EB病毒是一種與鼻咽癌及淋巴癌高度相關的病毒，而 LMP1是EB病毒中常見的表現蛋白之一，因此本研究便以LMP1 DNA作為檢測標的，利用微流道聚合酶連鎖反應裝置結合奈米狹縫表面電漿共振感測器，開發出一套結合DNA複製及檢測的裝置化整合平台，能夠針對LMP1 DNA及其真實檢體進行免標定、即時、高靈敏度的檢測。 本研究微流道PCR採用分段加溫的方式，可以省去傳統PCR反覆升降溫的多餘能源及時間消耗。感測器使用奈米狹縫SPR晶片，是一種免標定、即時檢測、高靈敏度的生物感測器，由於其體積小、光路設計簡單，因此相當適合與微流道PCR整合。微流道製作方式採用CNC雕刻機雕刻壓克力搭配有機溶液黏合法，成本低且製造快速。奈米狹縫SPR晶片採用自動化奈米壓印技術，於PC板上壓印奈米級光柵結構，製作方式簡單，適合大量製造。 微流道PCR裝置在流速5 g/mL之下，能達到儀器PCR 30 cycles的複製效果，且反應時間僅需要36分鐘，比傳統儀器節省了將近70分鐘。針對低濃度LMP1 DNA的檢測，最低檢測極限濃度達到10 pg/mL，比傳統凝膠電泳檢測方式擁有更低的檢測範圍。真實檢體檢測方面，亦能成功從癌細胞萃取出的DNA中檢測出LMP1基因，顯示本研究裝置應用於真實檢體檢測的可行性。

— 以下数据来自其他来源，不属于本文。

(* ===== verification/SessionRegistry.v ===== *)
(** The control-session registry: [crates/blueroute-protocol/src/session.rs],
    [PeerSessionKey] to [ControlSessionRegistry]. *)

From S2P Require Import Prelude Ident.

Definition MAX_CONTROL_SESSIONS : nat := 128.
Definition MAX_RECENT_SESSION_IDS : nat := 4096.

(** ** Keys and entries *)

Record PeerSessionKey := mkKey { k_network : NetworkId; k_peer : NodeId }.
#[global] Instance PeerSessionKey_eq_dec : EqDecision PeerSessionKey.
Proof. solve_decision. Defined.
#[global] Program Instance PeerSessionKey_countable : Countable PeerSessionKey :=
  inj_countable' (fun k => (k_network k, k_peer k)) (fun p => mkKey p.1 p.2) _.
Next Obligation. by intros []. Qed.

Definition key_is_valid (k : PeerSessionKey) : bool :=
  negb (bool_decide (k_network k = zero_id)) && negb (bool_decide (k_peer k = zero_id)).

Abbreviation SessionId := (bytes 16).

Inductive SessionPhase := Active | Lost | Reconnecting.
#[global] Instance SessionPhase_eq_dec : EqDecision SessionPhase.
Proof. solve_decision. Defined.

Record SessionEntry := mkEntry { e_session : SessionId; phase : SessionPhase }.

Inductive SessionRegistration := New | AlreadyActive | Recovered.
Inductive SessionRegistryError :=
| InvalidPeerIdentity | ZeroSessionId | DuplicateActiveSession | SessionLimitReached | ReusedSessionId.

Record ControlSessionRegistry := mkSessions {
  sessions : gmap PeerSessionKey SessionEntry;
  recent_session_ids : list SessionId;
  seen_session_ids : gset SessionId;
}.
Definition registry_new : ControlSessionRegistry := mkSessions ∅ [] ∅.
Definition with_sessions (r : ControlSessionRegistry) (m : gmap PeerSessionKey SessionEntry) :=
  mkSessions m (recent_session_ids r) (seen_session_ids r).

(** ** Operations *)

Definition remember_session_id (id : SessionId) (r : ControlSessionRegistry) : ControlSessionRegistry :=
  let '(recent, seen) :=
    if length (recent_session_ids r) =? MAX_RECENT_SESSION_IDS
    then match recent_session_ids r with
         | oldest :: rest => (rest, seen_session_ids r ∖ {[oldest]})
         | [] => ([], seen_session_ids r)
         end
    else (recent_session_ids r, seen_session_ids r) in
  mkSessions (sessions r) (recent ++ [id]) ({[id]} ∪ seen).

(** [sessions.iter().any(|(other, existing)| ...)] *)
Definition held_by_other (key : PeerSessionKey) (id : SessionId) (r : ControlSessionRegistry) : bool :=
  existsb (fun ke => negb (bool_decide (ke.1 = key)) && bool_decide (e_session ke.2 = id)) (map_to_list (sessions r)).

Definition activate_after_authentication (key : PeerSessionKey) (id : SessionId) :
  stres ControlSessionRegistry SessionRegistryError SessionRegistration := fun r =>
  if negb (key_is_valid key) then (Err InvalidPeerIdentity, r)
  else if all_zero id then (Err ZeroSessionId, r)
  else
    let fresh :=
      if held_by_other key id r then (Err DuplicateActiveSession, r)
      else if bool_decide (id ∈ seen_session_ids r) then (Err ReusedSessionId, r)
      else
        let r' := remember_session_id id (with_sessions r (<[key := mkEntry id Active]> (sessions r))) in
        match sessions r !! key with
        | Some _ => (Ok Recovered, r')
        | None => if MAX_CONTROL_SESSIONS <=? size (sessions r) then (Err SessionLimitReached, r) else (Ok New, r')
        end in
    match sessions r !! key with
    | Some existing =>
      if bool_decide (phase existing = Active)
      then (if bool_decide (e_session existing = id) then Ok AlreadyActive else Err DuplicateActiveSession, r)
      else if bool_decide (e_session existing = id) then (Err DuplicateActiveSession, r)
      else fresh
    | None => fresh
    end.

Definition set_phase (key : PeerSessionKey) (e : SessionEntry) (p : SessionPhase) (r : ControlSessionRegistry) :=
  with_sessions r (<[key := mkEntry (e_session e) p]> (sessions r)).

Definition mark_lost (key : PeerSessionKey) (id : SessionId) (r : ControlSessionRegistry) :
  bool * ControlSessionRegistry :=
  match sessions r !! key with
  | None => (false, r)
  | Some e =>
    if negb (bool_decide (e_session e = id)) || bool_decide (phase e = Lost) then (false, r)
    else (true, set_phase key e Lost r)
  end.

Definition mark_reconnecting (key : PeerSessionKey) (id : SessionId) (r : ControlSessionRegistry) :
  bool * ControlSessionRegistry :=
  match sessions r !! key with
  | None => (false, r)
  | Some e =>
    if negb (bool_decide (e_session e = id)) || negb (bool_decide (phase e = Lost)) then (false, r)
    else (true, set_phase key e Reconnecting r)
  end.

Definition remove_if_current (key : PeerSessionKey) (id : SessionId) (r : ControlSessionRegistry) :
  bool * ControlSessionRegistry :=
  match sessions r !! key with
  | Some e => if bool_decide (e_session e = id) then (true, with_sessions r (delete key (sessions r))) else (false, r)
  | None => (false, r)
  end.

(** ** Histories *)

Inductive session_op :=
| OpActivate (key : PeerSessionKey) (id : SessionId)
| OpLost (key : PeerSessionKey) (id : SessionId)
| OpReconnecting (key : PeerSessionKey) (id : SessionId)
| OpRemove (key : PeerSessionKey) (id : SessionId).

(** The registry and the identifiers it has freshly activated, oldest first. *)
Definition session_step (acc : ControlSessionRegistry * list SessionId) (o : session_op) :
  ControlSessionRegistry * list SessionId :=
  let (r, log) := acc in
  match o with
  | OpActivate key id =>
    let (res, r') := activate_after_authentication key id r in
    (r', match res with Ok New | Ok Recovered => log ++ [id] | _ => log end)
  | OpLost key id => ((mark_lost key id r).2, log)
  | OpReconnecting key id => ((mark_reconnecting key id r).2, log)
  | OpRemove key id => ((remove_if_current key id r).2, log)
  end.

Definition run_sessions (l : list session_op) : ControlSessionRegistry * list SessionId :=
  foldl session_step (registry_new, []) l.

Definition last_n {A : Type} (n : nat) (l : list A) : list A := drop (length l - n) l.

Definition sessions_ok (r : ControlSessionRegistry) (log : list SessionId) : Prop :=
  size (sessions r) <= MAX_CONTROL_SESSIONS /\
  map_Forall (fun k e => key_is_valid k = true /\ all_zero (e_session e) = false /\ e_session e ∈ log) (sessions r) /\
  (forall k k' e e', sessions r !! k = Some e -> sessions r !! k' = Some e' -> e_session e = e_session e' -> k = k') /\
  recent_session_ids r = last_n MAX_RECENT_SESSION_IDS log /\ NoDup (recent_session_ids r) /\
  seen_session_ids r = list_to_set (recent_session_ids r).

EB virus is highly associated with Nasopharyngeal carcinoma and Lymphoma, and LMP1 is one of the main performance proteins of the EB virus. A combined device of microfluidic Polymerase Chain Reaction with nanoslit Surface Plasmon Resonance sensor for LMP1 DNA detection has been developed, which enables amplification and detection of LMP1 gene on a combined platform. The combined device performed a label-free, real-time, highly sensitive, low cost, and rapid detection versus LMP1 DNA and its relative real samples. The continued-flow PCR has been used, which can avoid unnecessary energy loss and time consumption, and nanoslit SPR chips have been used as a label-free, real-time, high sensitivity sensor. Considering the small volume and simple optical setup, the nanoslit SPR chip is quite feasible to integrate with microfluidic PCR. Microchannel was fabricated by CNC engraving and solvent bonding of PMMA. Furthermore, automatic Nanoimprinting Lithography has been used to fabricate SPR chips by printing nanoscale grating structure, owning the advantage of low cost and mass production. An optimized flow rate has been found out. For the 30 cycles reaction of PCR, the new method only took 36 minutes, almost 70 minutes less than the conventional method with the same DNA amplification effect. Besides, the different initial concentration of LMP1 DNA has been detected by the combined device. The detection limit of LMP1 DNA is 10 pg/mL. Moreover, the combined device is capable of detecting real samples of extracted DNA from EBV-positive cells, showing the potential of clinical diagnosis.